Backbone dynamics of (1-71)- and (1-36)bacterioopsin studied by two-dimensional (1)H- (15)N NMR spectroscopy.

The backbone dynamics of uniformly (15)N-labelled fragments (residues 1-71 and 1-36) of bacterioopsin, solubilized in two media (methanol-chloroform (1:1), 0.1 M (2)HCO(2)NH(4), or SDS micelles) have been investigated using 2D proton-detected heteronuclear (1)H-(15)N NMR spectroscopy at two spectrometer frequencies, 600 and 400 MHz. Contributions of the conformational exchange to the transverse relaxation rates of individual nitrogens were elucidated using a set of different rates of the CPMG spin-lock pulse train and were essentially suppressed by the high-frequency CPMG spin-lock.
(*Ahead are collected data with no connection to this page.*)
(* ===== verification/DaemonStates.v ===== *)
(** * DaemonStates: the states the sessions of the daemon are in

    The transition table of src/src/session/state.rs has six states.  A session
    in the table of the daemon is only ever in three of them. *)

From stdpp Require Import base gmap strings pretty numbers list relations.
From S2P Require Import Prelude Errors System Config User Session Seat Auth Lock Idle Elevation.
From S2P Require Import Ipc Policy Launcher Power Daemon DaemonInv DaemonSafety.

(** The states a registered session is found in. *)
Definition in_use (s : SessionState.t) : bool :=
  match s with
  | SessionState.Starting | SessionState.Active | SessionState.Locked => true
  | SessionState.Idle | SessionState.Closing | SessionState.Closed => false
  end.

Definition all_in_use (ss : SessionManager.t) : Prop :=
  map_Forall (λ _ c, in_use (SessionContext.state c) = true) (SessionManager.sessions ss).

(** An edit that keeps a session in those states. *)
Definition stays_in_use (f : SessionContext.t → SessionContext.t) : Prop :=
  ∀ c, in_use (SessionContext.state c) = true → in_use (SessionContext.state (f c)) = true.

Lemma transition_stays next : in_use next = true → stays_in_use (SessionContext.try_transition next).
Proof. intros Hn c Hc. rewrite try_transition_state. by case_match. Qed.

Lemma update_in_use id f ss : stays_in_use f → all_in_use ss → all_in_use (SessionManager.update id f ss).
Proof.
  intros Hf Hss t c. simpl. rewrite lookup_alter. case_decide; [subst|apply Hss].
  intros (x & Hx & ->)%fmap_Some. by eapply Hf, Hss.
Qed.

Lemma subset_in_use ss ss' :
  SessionManager.sessions ss' ⊆ SessionManager.sessions ss → all_in_use ss → all_in_use ss'.
Proof. intros Hs Hss t c Ht. eapply Hss, lookup_weaken; [exact Ht|done]. Qed.

#[local] Hint Resolve transition_stays update_in_use : mitos.
#[local] Hint Extern 1 (stays_in_use _) => (intros ? ?; assumption) : mitos.

Section states.
Context `{HashOrder} `{SerdeJson} `{TomlSettings}.
Implicit Types (d : Daemon.t).

Lemma tell_in_use s next e d :
  in_use next = true → all_in_use (Daemon.sessions d) →
  all_in_use (Daemon.sessions (Daemon.transition_and_tell s next e d).2).
Proof. intros Hn Hd. unfold Daemon.transition_and_tell. case_match; simpl; auto with mitos. Qed.

Lemma spawn_in_use id w d :
  all_in_use (Daemon.sessions d) → all_in_use (Daemon.sessions (Daemon.try_spawn_compositor id w d).2).
Proof. intros Hd. unfold Daemon.try_spawn_compositor. repeat case_match; simpl; auto with mitos. Qed.

Lemma terminate_all_in_use ids ss : all_in_use ss → all_in_use (Power.terminate_all ids ss).2.
Proof.
  apply subset_in_use. rewrite terminate_all_sessions. simpl. apply map_subseteq_spec. intros s ctx.
  rewrite lookup_delete_list. by case_decide.
Qed.

Lemma create_in_use peer name seat ty w d :
  all_in_use (Daemon.sessions d) →
  all_in_use (Daemon.sessions (Daemon.create_session peer name seat ty w d).2).
Proof.
  intros Hd. unfold Daemon.create_session. destruct (User.by_name name w); [|done].
  destruct (SessionManager.create_session _ _ _ _ _ _) as [[calls res] ss] eqn:Hc.
  assert (all_in_use ss) as Hss.
  { unfold all_in_use. apply create_session_cases in Hc as [(msg & _ & _ & -> & _)|(_ & _ & [(e & _ & ->)|(_ & ->)])];
      [done..|]. by apply map_Forall_insert_2. }
  destruct res as [id|e]; [|done]. case_decide; [|done].
  match goal with |- context [Daemon.try_spawn_compositor ?i ?w ?d0] =>
    pose proof (spawn_in_use i w d0) as Hf; destruct (Daemon.try_spawn_compositor i w d0) end.
  by apply Hf.
Qed.

Lemma exit_in_use pid w d :
  all_in_use (Daemon.sessions d) → all_in_use (Daemon.sessions (Daemon.handle_compositor_exit pid w d).2).
Proof.
  intros Hd. unfold Daemon.handle_compositor_exit. destruct (Daemon.find_compositor pid _) as [[key ctx]|]; [|done].
  set (d3 := Daemon.with_sessions (SessionManager.update (SessionContext.id ctx) _ _) _).
  assert (all_in_use (Daemon.sessions d3)) as H3.
  { subst d3. simpl. apply update_in_use; [auto with mitos|].
    destruct (SessionContext.compositor_conn ctx); simpl; auto with mitos. }
  clearbody d3. destruct (Launcher.decide_restart _ _).
  - apply spawn_in_use. simpl. auto with mitos.
  - repeat case_match; simpl; auto with mitos.
Qed.

Lemma reap_in_use statuses d :
  all_in_use (Daemon.sessions d) → all_in_use (Daemon.sessions (Daemon.reap_children statuses d).2).
Proof.
  revert d. induction statuses as [|[[] w] statuses IH]; intros d Hd; simpl; auto.
  pose proof (exit_in_use pid w d Hd) as Hx. destruct (Daemon.handle_compositor_exit pid w d) as [es1 d1].
  specialize (IH d1 Hx). by destruct (Daemon.reap_children statuses d1).
Qed.

Lemma stages_in_use w changes d :
  all_in_use (Daemon.sessions d) → all_in_use (Daemon.sessions (Daemon.on_stages w changes d).2).
Proof.
  revert d. induction changes as [|[seat stage] changes IH]; intros d Hd; simpl; [done|].
  assert (all_in_use (Daemon.sessions (Daemon.on_stage w seat stage d).2)) as H1'.
  { unfold Daemon.on_stage. destruct stage; try done.
    - repeat case_match; try done. by apply tell_in_use.
    - destruct (Daemon.suspend w d) as [[es r] d'] eqn:Hs. simpl. by destruct (suspend_quiet w d _ _ _ Hs) as [-> _]. }
  destruct (Daemon.on_stage w seat stage d) as [es1 d1]. specialize (IH d1 H1').
  by destruct (Daemon.on_stages w changes d1).
Qed.

Lemma register_in_use conn s d :
  all_in_use (Daemon.sessions d) → all_in_use (Daemon.sessions (Daemon.register_compositor conn s d).2).
Proof. intros Hd. unfold Daemon.register_compositor. repeat case_match; simpl; auto 6 with mitos. Qed.

Lemma lock_in_use peer s reason w d :
  all_in_use (Daemon.sessions d) → all_in_use (Daemon.sessions (Daemon.lock_session peer s reason w d).2).
Proof.
  intros Hd. unfold Daemon.lock_session. case_match; [done|]. destruct (LockManager.lock _ _ _) as [[[]|e] l]; [|done].
  pose proof (tell_in_use s SessionState.Locked (Event.ShowLockScreen s reason) (Daemon.with_locks l d) eq_refl Hd).
  by destruct (Daemon.transition_and_tell _ _ _ _).
Qed.

Lemma unlock_in_use peer s u p w d es r d' :
  Daemon.unlock peer s u p w d = Done (es, r, d') →
  all_in_use (Daemon.sessions d) → all_in_use (Daemon.sessions d').
Proof.
  unfold Daemon.unlock. intros ([o l] & _ & Hu)%exec_bind_Done Hd.
  pose proof (tell_in_use s SessionState.Active (Event.HideLockScreen s) (Daemon.with_locks l d) eq_refl Hd).
  destruct o; simplify_eq/=; try done. destruct (Daemon.transition_and_tell _ _ _ _). by simplify_eq.
Qed.

Lemma power_in_use locks b grace w ss :
  all_in_use ss →
  all_in_use (Power.poweroff locks b grace w ss).2 ∧ all_in_use (Power.reboot locks b grace w ss).2.
Proof.
  unfold Power.poweroff, Power.reboot. intros Hss.
  pose proof (terminate_all_in_use (Power.session_ids ss) ss Hss) as Ht.
  destruct (InhibitorRegistry.blocks _ _); [done|]. destruct (Power.terminate_all _ _) as [kills m'].
  by destruct (backend_poweroff b w), (backend_reboot b w).
Qed.

Lemma dispatch_in_use conn peer req w d es r d' :
  Daemon.dispatch conn peer req w d = Done (es, r, d') →
  all_in_use (Daemon.sessions d) → all_in_use (Daemon.sessions d').
Proof.
  unfold Daemon.dispatch, Daemon.replying. intros Hd Hu. destruct req; try (by simplify_eq).
  - pose proof (create_in_use peer user_name seat_id session_type w d Hu).
    by destruct (Daemon.create_session _ _ _ _ _ _) as [[? ?] ?]; simplify_eq.
  - unfold Daemon.terminate_session, SessionManager.terminate_session in Hd.
    destruct (SessionManager.sessions (Daemon.sessions d) !! session_id); simpl in Hd; [|by simplify_eq].
    destruct (ElevationManager.abandon_session _ _). simplify_eq. eapply subset_in_use, Hu. apply delete_subseteq.
  - pose proof (register_in_use conn session_id d Hu).
    by destruct (Daemon.register_compositor _ _ _) as [[? ?] ?]; simplify_eq.
  - pose proof (lock_in_use peer session_id LockReason.Manual w d Hu).
    by destruct (Daemon.lock_session _ _ _ _ _) as [[? ?] ?]; simplify_eq.
  - apply exec_bind_Done in Hd as ([[es1 r1] d1] & Hx & Hd). simplify_eq. by eapply unlock_in_use.
  - by destruct (SeatManager.switch_active _ _ _) as [[] ss]; simplify_eq.
  - by destruct (LockManager.add_inhibitor _ _ _ _ _); simplify_eq.
  - by destruct (LockManager.release_inhibitor _ _); simplify_eq.
  - destruct (Daemon.suspend w d) as [[es0 r0] d0] eqn:Hs. simplify_eq.
    by destruct (suspend_quiet w d _ _ _ Hs) as [-> _].
  - pose proof (power_in_use (Daemon.locks d) (Daemon.power_backend d) (Daemon.suspend_grace d) w _ Hu) as [_ Hp].
    by destruct (Power.reboot _ _ _ _ _) as [[? ?] ?]; simplify_eq.
  - pose proof (power_in_use (Daemon.locks d) (Daemon.power_backend d) (Daemon.suspend_grace d) w _ Hu) as [Hp _].
    by destruct (Power.poweroff _ _ _ _ _) as [[? ?] ?]; simplify_eq.
  - unfold Daemon.start_elevation in Hd. repeat case_match; simplify_eq; try done.
    apply exec_bind_Done in Hd as ([r1 e1] & _ & Hd). by repeat case_match; simplify_eq.
  - apply exec_bind_Done in Hd as ([[es1 r1] d1] & Hx & Hd). simplify_eq. unfold Daemon.respond_elevation in Hx.
    case_match; [|by simplify_eq]. apply exec_bind_Done in Hx as (x & _ & Hr). by repeat case_match; simplify_eq.
Qed.

(** Any event. *)
Lemma handle_in_use i w d es d' :
  Daemon.handle i w d = Done (es, d') → all_in_use (Daemon.sessions d) → all_in_use (Daemon.sessions d').
Proof.
  intros Hh Hu. destruct i as [[conn peer ob|[conn peer req]|conn]| |sig statuses]; simpl in Hh.
  - by simplify_eq.
  - unfold Daemon.handle_command in Hh. destruct (Policy.authorize _ _ _ _ _ _); [|by simplify_eq].
    apply exec_bind_Done in Hh as ([[es1 r1] d1] & Hd & Hh). simplify_eq. by eapply dispatch_in_use.
  - unfold Daemon.disconnected in Hh. destruct (ElevationManager.abandon_connection _ _). simplify_eq/=.
    intros s c. simpl. rewrite lookup_fmap. intros (c0 & Hc & ->)%fmap_Some. unfold Daemon.clear_conn.
    case_decide; exact (Hu _ _ Hc).
  - injection Hh as Hh. unfold Daemon.on_idle_tick in Hh. destruct (IdleDetector.tick _ _ _) as [changes idle].
    pose proof (stages_in_use w changes (Daemon.with_idle idle d) Hu) as Hs.
    destruct (Daemon.on_stages _ _ _) as [es1 d1]. destruct (ElevationManager.expire_pending _ _). by simplify_eq.
  - destruct (SignalEvent.classify sig) as [[]|]; injection Hh as Hh; simpl in Hh.
    + unfold Power.graceful_shutdown in Hh.
      pose proof (terminate_all_in_use (Power.session_ids (Daemon.sessions d)) _ Hu).
      destruct (Power.terminate_all _ _). by repeat case_match; simplify_eq.
    + simplify_eq. unfold Daemon.reload_config. by case_match.
    + pose proof (reap_in_use statuses d Hu) as Hr. by rewrite Hh in Hr.
    + by simplify_eq.
Qed.

(** Any run from the start: the table is empty then. *)
Lemma run_in_use batches d es d' :
  Daemon.run batches d = Done (es, d') → all_in_use (Daemon.sessions d) → all_in_use (Daemon.sessions d').
Proof.
  assert (∀ l d es d', Daemon.handle_all l d = Done (es, d') →
    all_in_use (Daemon.sessions d) → all_in_use (Daemon.sessions d')) as Hall.
  { induction l as [|[i w] l IH]; intros d0 es0 d0'; simpl; [by intros; simplify_eq|].
    intros ([es1 d1] & Hi & Hl)%exec_bind_Done Hu. apply exec_bind_Done in Hl as ([es2 d2] & Hl & ?). simplify_eq.
    by eapply IH, handle_in_use. }
  revert d es d'. induction batches as [|l batches IH]; intros d es d'; simpl; [by intros; simplify_eq|].
  destruct (Daemon.should_exit d); [by intros; simplify_eq|].
  intros ([es1 d1] & Hi & Hl)%exec_bind_Done Hu. apply exec_bind_Done in Hl as ([es2 d2] & Hl & ?). simplify_eq.
  by eapply IH, Hall.
Qed.

Lemma start_in_use path udev w d : Daemon.start path udev w = Ok d → all_in_use (Daemon.sessions d).
Proof.
  unfold Daemon.start. destruct (Config.load _ _ _) as [s|]; [|done]. simpl. intros Hd.
  assert (Daemon.sessions d = SessionManager.new) as -> by by destruct (Device.enumerate udev); simplify_eq.
  apply map_Forall_empty.
Qed.
End states.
We found that most of the backbone amide groups of (1-71)bacterioopsin in SDS micelles are involved in the conformational exchange process over a rate range of 10(3) to 10(4) s(-1). This conformational exchange is supposed to be due to an interaction between two α-helixes of (1-71)bacterioopsin, since the hydrolysis of the peptide bond in the loop region results in the disappearance of exchange line broadening. (15)N relaxation rates and (1)H-(15)N NOE values were interpreted using the model-free approach of Lipari and Szabo [Lipari, G. and Szabo, A. (1982) J. Am. Chem. Soc., 104, 4546-4559]. In addition to overall rotation of the molecule, the backbone N-H vectors of the peptides are involved in two types of internal motions: fast, on a time scale <20 ps, and intermediate, on a time scale close to 1 ns. The intermediate dynamics in the α-helical stretches was mostly attributed to bending motions. A decrease in the order parameter of intermediate motions was also observed for residues next to Pro(50), indicating an anisotropy of the overall rotational diffusion of the molecule. Distinctly mobile regions are identified by a large decrease in the order parameter of intermediate motions and correspond to the N- and C-termini, and to a loop connecting the α-helixes of (1-71)bacterioopsin. The internal dynamics of the α-helixes on the millisecond and nanosecond time scales should be taken into account in the development of a model of the functioning bacteriorhodopsin.